── Data listing
Variable plan : GB_plan.
Variable mij : Z -> bool.

Lemma GB_masked_app (es1 es2 : list GB_entry) :
  GB_masked mij (es1 ++ es2) = GB_masked mij es1 ++ GB_masked mij es2.
Proof. apply filter_app. Qed.

Lemma GB_emit_app (keep : bool) (e : GB_entry) (es1 es2 : list GB_entry) :
  GB_emit keep e es1 ++ es2 = GB_emit keep e (es1 ++ es2).
Proof. by destruct keep. Qed.

Lemma GB_merge_spec_app_l (a1 a2 b2 o2 : list GB_entry) :
  (forall i i', i ∈ a1.*1 -> i' ∈ b2.*1 -> (i < i')%Z) ->
  GB_merge_spec plan mij a2 b2 = GB_ok o2 ->
  GB_merge_spec plan mij (a1 ++ a2) b2
  = GB_ok (GB_masked mij (GB_cast_A plan <$> a1) ++ o2).
Proof.
  intros Hsep Hm. induction a1 as [|ea a1 IH]; [done|].
  destruct b2 as [|eb b2].
  - rewrite GB_merge_spec_nil_r in Hm. injection Hm as <-.
    by rewrite GB_merge_spec_nil_r, <- GB_masked_app, <- fmap_app.
  - cbn [app]. rewrite GB_merge_spec_cons.
    rewrite decide_True by (apply Hsep; rewrite fmap_cons; apply list_elem_of_here).
    rewrite IH.
    + cbn [GB_fmap GB_bind]. by rewrite fmap_cons, GB_masked_cons, GB_emit_app.
    + intros i i' Hi. apply Hsep. rewrite fmap_cons.
      by apply list_elem_of_further.
Qed.

Lemma GB_merge_spec_app_r (b1 a2 b2 o2 : list GB_entry) :
  (forall i i', i ∈ b1.*1 -> i' ∈ a2.*1 -> (i < i')%Z) ->
  GB_merge_spec plan mij a2 b2 = GB_ok o2 ->
  GB_merge_spec plan mij a2 (b1 ++ b2)
  = GB_ok (GB_masked mij (GB_cast_B plan <$> b1) ++ o2).
Proof.
  intros Hsep Hm. induction b1 as [|eb b1 IH]; [done|].
  destruct a2 as [|ea a2].
  - rewrite GB_merge_spec_nil_l in Hm. injection Hm as <-.
    by rewrite GB_merge_spec_nil_l, <- GB_masked_app, <- fmap_app.
  - cbn [app]. rewrite GB_merge_spec_cons.
    assert (eb.1 < ea.1)%Z as Hlt.
    { apply Hsep; rewrite fmap_cons; apply list_elem_of_here. }
    rewrite decide_False by lia. rewrite decide_True by done.
    rewrite IH.
    + cbn [GB_fmap GB_bind]. by rewrite fmap_cons, GB_masked_cons, GB_emit_app.
    + intros i i' Hi. apply Hsep. rewrite fmap_cons.
      by apply list_elem_of_further.
Qed.

(** The merge of two vectors cut at a row index is the merge of the parts
    below the cut followed by the merge of the parts above it. *)
Lemma GB_merge_spec_app (a1 b1 a2 b2 o1 o2 : list GB_entry) :
  (forall i i', i ∈ (a1 ++ b1).*1 -> i' ∈ (a2 ++ b2).*1 -> (i < i')%Z) ->
  GB_merge_spec plan mij a1 b1 = GB_ok o1 ->
  GB_merge_spec plan mij a2 b2 = GB_ok o2 ->
  GB_merge_spec plan mij (a1 ++ a2) (b1 ++ b2) = GB_ok (o1 ++ o2).
Proof.
  intros Hsep H1 H2. revert o1 Hsep H1. pattern a1, b1.
  apply GB_merge_ind; clear a1 b1.
  - intros b1 o1 Hsep. rewrite GB_merge_spec_nil_l. intros [= <-].
    apply GB_merge_spec_app_r; [|done].
    intros i i' Hi Hi'. apply Hsep; rewrite fmap_app, elem_of_app; auto.
  - intros a1 o1 Hsep. rewrite GB_merge_spec_nil_r. intros [= <-].
    apply GB_merge_spec_app_l; [|done].
    intros i i' Hi Hi'. rewrite app_nil_r in Hsep.
    apply Hsep; [done|]. rewrite fmap_app, elem_of_app. auto.
  - intros ea a eb b IH1 IH2 IH3 o1 Hsep.
    cbn [app]. rewrite !GB_merge_spec_cons.
    assert (forall a' b', a' ⊆ ea :: a -> b' ⊆ eb :: b ->
              forall i i', i ∈ (a' ++ b').*1 -> i' ∈ (a2 ++ b2).*1 ->
                (i < i')%Z) as Hsub.
    { intros a' b' Ha' Hb' i i' Hi. apply Hsep.
      rewrite fmap_app, elem_of_app in Hi. rewrite fmap_app, elem_of_app.
      destruct Hi as [Hi|Hi]; [left|right];
        apply list_elem_of_fmap in Hi as (e & -> & He);
        apply list_elem_of_fmap_2; auto. }
    repeat case_decide.
    + intros Hm. apply GB_fmap_ok in Hm as (o' & Hm & ->).
      assert (GB_merge_spec plan mij (a ++ a2) ((eb :: b) ++ b2)
              = GB_ok (o' ++ o2)) as IH.
      { apply IH1; [|done]. apply Hsub; [|done]. by apply list_subseteq_cons. }
      cbn [app] in IH. rewrite IH. cbn [GB_fmap GB_bind]. by rewrite GB_emit_app.
    + intros Hm. apply GB_fmap_ok in Hm as (o' & Hm & ->).
      assert (GB_merge_spec plan mij ((ea :: a) ++ a2) (b ++ b2)
              = GB_ok (o' ++ o2)) as IH.
      { apply IH2; [|done]. apply Hsub; [done|]. by apply list_subseteq_cons. }
      cbn [app] in IH. rewrite IH. cbn [GB_fmap GB_bind]. by rewrite GB_emit_app.
    + destruct (mij eb.1).
      * intros Hm. apply GB_bind_ok in Hm as (cij & -> & Hm).
        apply GB_fmap_ok in Hm as (o' & Hm & ->). cbn [GB_bind].
        rewrite (IH3 o'); [done| |done].
        apply Hsub; by apply list_subseteq_cons.
      * intros Hm. apply (IH3 o1); [|done].
        apply Hsub; by apply list_subseteq_cons.
Qed.

Lemma GB_merge_spec_concat
    (ps : list (list GB_entry * list GB_entry)) (outs : list (list GB_entry)) :
  Forall2 (fun p o => GB_merge_spec plan mij p.1 p.2 = GB_ok o) ps outs ->
  GB_rows_split ((fun p => (p.1 ++ p.2).*1) <$> ps) = true ->
  GB_merge_spec plan mij (concat ps.*1) (concat ps.*2) = GB_ok (concat outs).
Proof.
  induction 1 as [|p o ps outs Hp _ IH]; [done|].
  rewrite fmap_cons, GB_rows_split_cons. intros [Hsep Hsplit].
  rewrite !fmap_cons, !concat_cons.
  apply GB_merge_spec_app; [|done|by apply IH].
  intros i i' Hi Hi'. apply Hsep; [done|].
  rewrite fmap_app, elem_of_app in Hi'. apply GB_elem_of_concat.
  destruct Hi' as [Hi'|Hi']; apply list_elem_of_fmap in Hi' as (e & -> & He);
    apply GB_elem_of_concat in He as (l & He & Hl);
    apply list_elem_of_fmap in Hl as (q & -> & Hq);
    exists ((q.1 ++ q.2).*1).
  - split; [|by apply (list_elem_of_fmap_2 (fun p => (p.1 ++ p.2).*1))].
    rewrite fmap_app, elem_of_app. left. by apply list_elem_of_fmap_2.
  - split; [|by apply (list_elem_of_fmap_2 (fun p => (p.1 ++ p.2).*1))].
    rewrite fmap_app, elem_of_app. right. by apply list_elem_of_fmap_2.
Qed.

End merge_pieces.

Lemma GB_masked_ext_rows (m1 m2 : Z -> bool) (es : list GB_entry) :
  (forall i, i ∈ es.*1 -> m1 i = m2 i) -> GB_masked m1 es = GB_masked m2 es.
Proof.
  induction es as [|e es IH]; intros Hext; [done|].
  rewrite !GB_masked_cons, IH, Hext; [done|..].
  - rewrite fmap_cons. apply list_elem_of_here.
  - intros i Hi. apply Hext. rewrite fmap_cons. by apply list_elem_of_further.
Qed.

(** The merge consults the mask at the rows of A and of B only. *)
Lemma GB_merge_spec_ext_rows (plan : GB_plan) (m1 m2 : Z -> bool)
    (a b : list GB_entry) :
  (forall i, i ∈ (a ++ b).*1 -> m1 i = m2 i) ->
  GB_merge_spec plan m1 a b = GB_merge_spec plan m2 a b.
Proof.
  pattern a, b. apply GB_merge_ind; clear a b.
  - intros b Hext. rewrite !GB_merge_spec_nil_l. f_equal.
    apply GB_masked_ext_rows. intros i Hi. apply Hext.
    rewrite <- list_fmap_compose in Hi. done.
  - intros a Hext. rewrite !GB_merge_spec_nil_r. f_equal.
    apply GB_masked_ext_rows. intros i Hi. apply Hext.
    rewrite app_nil_r. rewrite <- list_fmap_compose in Hi. done.
  - intros ea a eb b IH1 IH2 IH3 Hext.
    assert (forall a' b', a' ⊆ ea :: a -> b' ⊆ eb :: b ->
              forall i, i ∈ (a' ++ b').*1 -> m1 i = m2 i) as Hsub.
    { intros a' b' Ha' Hb' i Hi. apply Hext.
      rewrite fmap_app, elem_of_app in Hi. rewrite fmap_app, elem_of_app.
      destruct Hi as [Hi|Hi]; [left|right];
        apply list_elem_of_fmap in Hi as (e & -> & He);
        apply list_elem_of_fmap_2; auto. }
    rewrite !GB_merge_spec_cons.
    rewrite IH1 by (apply Hsub; [by apply list_subseteq_cons|done]).
    rewrite IH2 by (apply Hsub; [done|by apply list_subseteq_cons]).
    rewrite IH3 by (apply Hsub; by apply list_subseteq_cons).
    rewrite (Hext ea.1), (Hext eb.1); [done|..];
      rewrite fmap_app, !fmap_cons, elem_of_app, !elem_of_cons; auto.
Qed.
────
Description of the task: Your task is to restate, word for word, only those lines above that fall between the line holding "GB_emit keep e es1" and the line holding "fmap_cons; apply list_elem_of_here.", inclusive.

Result below:
  GB_emit keep e es1 ++ es2 = GB_emit keep e (es1 ++ es2).
Proof. by destruct keep. Qed.

Lemma GB_merge_spec_app_l (a1 a2 b2 o2 : list GB_entry) :
  (forall i i', i ∈ a1.*1 -> i' ∈ b2.*1 -> (i < i')%Z) ->
  GB_merge_spec plan mij a2 b2 = GB_ok o2 ->
  GB_merge_spec plan mij (a1 ++ a2) b2
  = GB_ok (GB_masked mij (GB_cast_A plan <$> a1) ++ o2).
Proof.
  intros Hsep Hm. induction a1 as [|ea a1 IH]; [done|].
  destruct b2 as [|eb b2].
  - rewrite GB_merge_spec_nil_r in Hm. injection Hm as <-.
    by rewrite GB_merge_spec_nil_r, <- GB_masked_app, <- fmap_app.
  - cbn [app]. rewrite GB_merge_spec_cons.
    rewrite decide_True by (apply Hsep; rewrite fmap_cons; apply list_elem_of_here).
    rewrite IH.
    + cbn [GB_fmap GB_bind]. by rewrite fmap_cons, GB_masked_cons, GB_emit_app.
    + intros i i' Hi. apply Hsep. rewrite fmap_cons.
      by apply list_elem_of_further.
Qed.

Lemma GB_merge_spec_app_r (b1 a2 b2 o2 : list GB_entry) :
  (forall i i', i ∈ b1.*1 -> i' ∈ a2.*1 -> (i < i')%Z) ->
  GB_merge_spec plan mij a2 b2 = GB_ok o2 ->
  GB_merge_spec plan mij a2 (b1 ++ b2)
  = GB_ok (GB_masked mij (GB_cast_B plan <$> b1) ++ o2).
Proof.
  intros Hsep Hm. induction b1 as [|eb b1 IH]; [done|].
  destruct a2 as [|ea a2].
  - rewrite GB_merge_spec_nil_l in Hm. injection Hm as <-.
    by rewrite GB_merge_spec_nil_l, <- GB_masked_app, <- fmap_app.
  - cbn [app]. rewrite GB_merge_spec_cons.
    assert (eb.1 < ea.1)%Z as Hlt.
    { apply Hsep; rewrite fmap_cons; apply list_elem_of_here. }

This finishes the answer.